O Cristianismo deu acesso à educação e saúde para os povos africanos. Mas sua aliança ao Colonialismo também transformou a sociedade, criando órfãos e idosos abandonados onde isso não existia antes. Não por acaso, a palavra em Sierra Leone para Cristãos e brancos era a mesma: “poto”. Aos poucos, o registro dos falares africanos levou ao surgimento da literatura escrita. Para os missionários, alfabetizar os nativos era habilitar seu contato com a Bíblia. Na teologia de grupo dos africanos, isso teve o efeito de transformar cada convertido ao Cristianismo em um propagador da nova fé, resultando numa explosiva cristianização dos povos ocidentais ao sul do Saara e na parte sul do continente. Conforme Livingstone anunciara, a economia se modificou em torno das missões: as plantas estrangeiras como cacau (América Central), café (Etiópia), tabaco (Américas), algodão (Índia) e cana-de-açúcar (Índia) fizeram partes da África serem regiões agrícolas proeminentes no início do séc. 20. Mas ao contrário do que ele previu, o novo sistema produziu a escravidão de africanos por outros africanos. O escravismo só foi efetivamente abolido com os movimentos republicanos após a 2ª Guerra Mundial.
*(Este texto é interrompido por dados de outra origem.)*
Lemma register_roots_calls to_add : forall unw mounts (s : state) ok unw' s',
  register_roots to_add unw mounts s = Done (ok, unw') s' ->
  exists t, trace s' = trace s ++ t /\ Forall registers t.
Proof.
  induction to_add as [|root rest IH]; intros unw mounts s ok unw' s'.
  - cbn [register_roots]. unfold ret. intros H. inversion H; subst.
    exists []. rewrite app_nil_r. split; [reflexivity | constructor].
  - cbn [register_roots].
    destruct (negb (Ascii.eqb (char_at (UNFLATTEN root) 0) SLASH)); [apply IH|].
    unfold bind at 1.
    destruct (scan_mounts (UNFLATTEN root) mounts unw (repeat None 5) s)
      as [[[skip unw1] inner1] s1|f s1] eqn:E; [|discriminate].
    pose proof (scan_mounts_inner _ _ _ _ _ _ _ _ _ E) as [pushed Hinner].
    apply scan_mounts_pushes in E. destruct E as (-> & _ & _).
    destruct skip; [apply IH|].
    unfold bind at 1, watch at 1.
    destruct (engine_watch root (Some inner1) (env s)) as [wid w].
    assert (Hrest : forall unw2 ok2 unw2' (s2 s2' : state),
               trace s2 = trace s ++ [Watch root (Some inner1) wid] ->
               register_roots rest unw2 mounts s2 = Done (ok2, unw2') s2' ->
               exists t, trace s2' = trace s ++ t /\ Forall registers t).
    { intros unw2 ok2 unw2' s2 s2' Htr H. apply IH in H.
      destruct H as (t & Ht & Hall).
      exists (Watch root (Some inner1) wid :: t).
      split; [rewrite Ht, Htr, <- app_assoc; reflexivity|].
      constructor; [|exact Hall]. cbn. exists pushed. exact Hinner. }
    destruct ((wid >=? 0) || (wid =? ERR_MISSING)).
    + unfold bind at 1, modify at 1. apply Hrest. reflexivity.
    + destruct (wid =? ERR_ABORT).
      * unfold ret. intros H. inversion H; subst.
        eexists. split; [reflexivity|].
        constructor; [|constructor]. cbn. exists pushed. reflexivity.
      * destruct (negb (wid =? ERR_IGNORE)); apply Hrest; reflexivity.
Qed.

(** X17: whatever the mounts, a completed [register_roots] only appends to
    [roots]: one record per root the engine accepted (id >= 0) or reported
    missing ([ERR_MISSING]), carrying the id the engine returned; it makes
    no call but [watch], and the exclude vector of each such call begins
    with the 5 null elements it was constructed with. *)
Theorem register_roots_appends_engine_ids to_add unw mounts (s : state) ok unw' s' :
  register_roots to_add unw mounts s = Done (ok, unw') s' ->
  exists news t,
    roots s' = roots s ++ map Some news /\
    trace s' = trace s ++ t /\
    Forall registers t /\
    (forall r, In r news ->
               (0 <= id r \/ id r = ERR_MISSING) /\
               exists m, In (Watch (path r) (Some m) (id r)) t).
Proof.
  intros Hrun.
  destruct (register_roots_calls _ _ _ _ _ _ _ Hrun) as (t1 & Ht1 & Hall).
  destruct (register_roots_appends _ _ _ _ _ _ _ Hrun)
    as (news & t & Hr & Ht & _ & _ & Hnew).
  assert (t1 = t) by (apply (app_inv_head (trace s)); congruence). subst t1.
  exists news, t.
  split; [exact Hr|]. split; [exact Ht|]. split; [exact Hall | exact Hnew].
Qed.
Os primeiros grupos a aceitar o Cristianismo foram aqueles subjugados ou de baixa hierarquia. Leprosos, inválidos e doentes eram prontamente aceitos pelas missões e, logo, foram transformados em mestres alfabetizadores. Alguns célebres missionários foram Canon Apoio Kivebulaya (1866-1933), que trabalhou entre os pigmeus do Congo Belga, o bispo anglicano Samuel Ajayi Crowther (1809-1891), que produziu materiais escritos na línguas Yorubá, o profeta itinerante William Wade Harris (1860-1929), da Libéria, que converteu centenas de milhares na Costa do Marfim e na Costa do Ouro, fundando a Église Harriste (Igreja Harrista, Costa do Marfim) e a Twelve Apostles Church (Igreja dos Doze Apóstolos, Costa do Ouro). Em especial organizaram--se igrejas de orientação fortemente Pentecostal, como nos EUA, que enfatizavam a posse pelo Espírito Santo, cura, profecia, dom de falar por línguas e a livre confissão dos pecados. Algumas chegavam a incluir a circuncisão dos meninos entre suas práticas.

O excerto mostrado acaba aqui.